They said of Daedalus he remade life so well, people chained his statues to the floor, lest they wander, lest, like some inhabitants of another west world, they get ideas of their own making.
The story was probably a way to tether covetousness to value, but then again, it was also said of Daedalus that he was the first to render human forms with their eyes open. So perhaps the fear of art's capacity to assume a life apart from the one that made it is at least as old as the wish for wings (which is to say it is as old as our imagining).
This is the fear that urges us to ban and burn. The art, we say, will lead our weaker souls astray. But what if what we fear, in truth, is that the art will draw us closer to some living center of our earthly lives, where forces we rarely see are seen with (often terrifying) clarity. What if the life that art possesses is our own?
The prospect can be too monstrous to face alone. That's why Dante needed Virgil. That's why we need education: to be led to see reality and not be destroyed. In certain forms of art, such as theatre, this process is an explicitly communal one.
We follow, turn by turn, the plot of Macbeth or Oedipus or Death of a Salesman until we find ourselves face to face with a hybrid of forces (like that centaur of advertising and father-longing that generates the tragic action of Salesman). We suffer with Oedipus or Willy Loman. We grapple with the forces that shape their ends, even as we survive — even as we survive with a whole theatre full of others — strangers, it seemed, only hours before.
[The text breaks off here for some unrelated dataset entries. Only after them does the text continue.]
(* ===== verification/Guards.v ===== *)
(** * The guards the command handlers share: [src/rci/core/transitions.py]

    Errors of the domain, the replay guard every handler opens with, and the
    two evidence checks of the memory and the project handlers. *)

From S2P Require Import Prelude Digest Dumps Memory Retrieval Recovery Learning Compression Questions Project Model Claims Warrant Support Effects Probes State Goals Extensions Lifecycle.

Definition invalid_command {A} (msg : string) : result A := raise InvalidCommandError msg.
Definition identity_conflict {A} (msg : string) : result A := raise IdentityConflictError msg.
Definition lifecycle_error {A} (msg : string) : result A := raise EffectLifecycleError msg.

(** [if c: raise InvalidCommandError(msg)] *)
Definition reject (c : bool) (msg : string) : result unit := raise_if c InvalidCommandError msg.
Definition reused (c : bool) (msg : string) : result unit := raise_if c IdentityConflictError msg.

(** [if existing is not None: if existing == record: return (); raise ...] *)
Definition unless_recorded {A B} (eqb : A → A → bool) (existing : option A) (record : A)
    (msg : string) (k : result (list B)) : result (list B) :=
  match existing with
  | Some x => if eqb x record then Ok [] else identity_conflict msg
  | None => k
  end.

(** [==] on records without JSON payloads *)
Definition same `{EqDecision A} (x y : A) : bool := x ==? y.

(** The replay guard on a collection of records with an identity. *)
Definition unless_owned `{EqDecision A} {B} (id : A → string) (l : list A) (record : A)
    (msg : string) (k : result (list B)) : result (list B) :=
  unless_recorded same (first (λ x, id x ==? id record) l) record msg k.

Definition current_active_lemma_ids (s : InquiryState) : result (list string) :=
  views ← active_theory s; Ok (map view_lemma_version_id views).

(** [_require_g2a_check] *)
Definition require_g2a_check (s : InquiryState) (reference : CheckReference)
    (proposition_id scope_fingerprint : string) : result unit :=
  match st_context s with
  | None => invalid_command "G2A checks require an inquiry context"
  | Some c =>
    let verdict := resolve_check_reference reference (dict_by ev_id (evidence_records s))
                     (dict_by cv_id (checker_verdicts s)) proposition_id RELATION scope_fingerprint
                     (ctx_discharge_mechanism_ids c) in
    reject (negb verdict.1) ("G2A record requires an independent valid check: " +:+ verdict.2)
  end.

(** [_require_project_admission_evidence] *)
Definition require_project_admission_evidence (s : InquiryState) (ids : list string) (limitation : string)
    (require_valid_review : bool) : result unit :=
  reject (negb (subset ids (evidence_ids s))) "repertoire decision requires owned development evidence";;
  let evidence := evidence_of s ids in
  reject (negb (evidence_on_limitation s limitation evidence))
    "repertoire evidence must address the exact limitation";;
  reject (require_valid_review && negb (passed evidence)) "repertoire admission requires passing evidence";;
  reject (require_valid_review && negb (reviewed s ids))
    "repertoire admission requires exact independent review".

(** [dict[id]] inside the code's own [try] or after its guard. *)
Definition owned {A} (id : A → string) (l : list A) (k : string) (msg : string) : result A :=
  or_raise (first (λ x, id x ==? k) l) InvalidCommandError msg.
“[Tragedy] means an ultimate confrontation with reality, when it's really done right," Arthur Miller tells his daughter in a new HBO documentary. "And that means that the individual in the audience gets a firmer grip on what's really going on in their society at any one time. And that should strengthen them to confront their lives.”
The art itself is the tether, connecting us to what needs to be known, and to each other.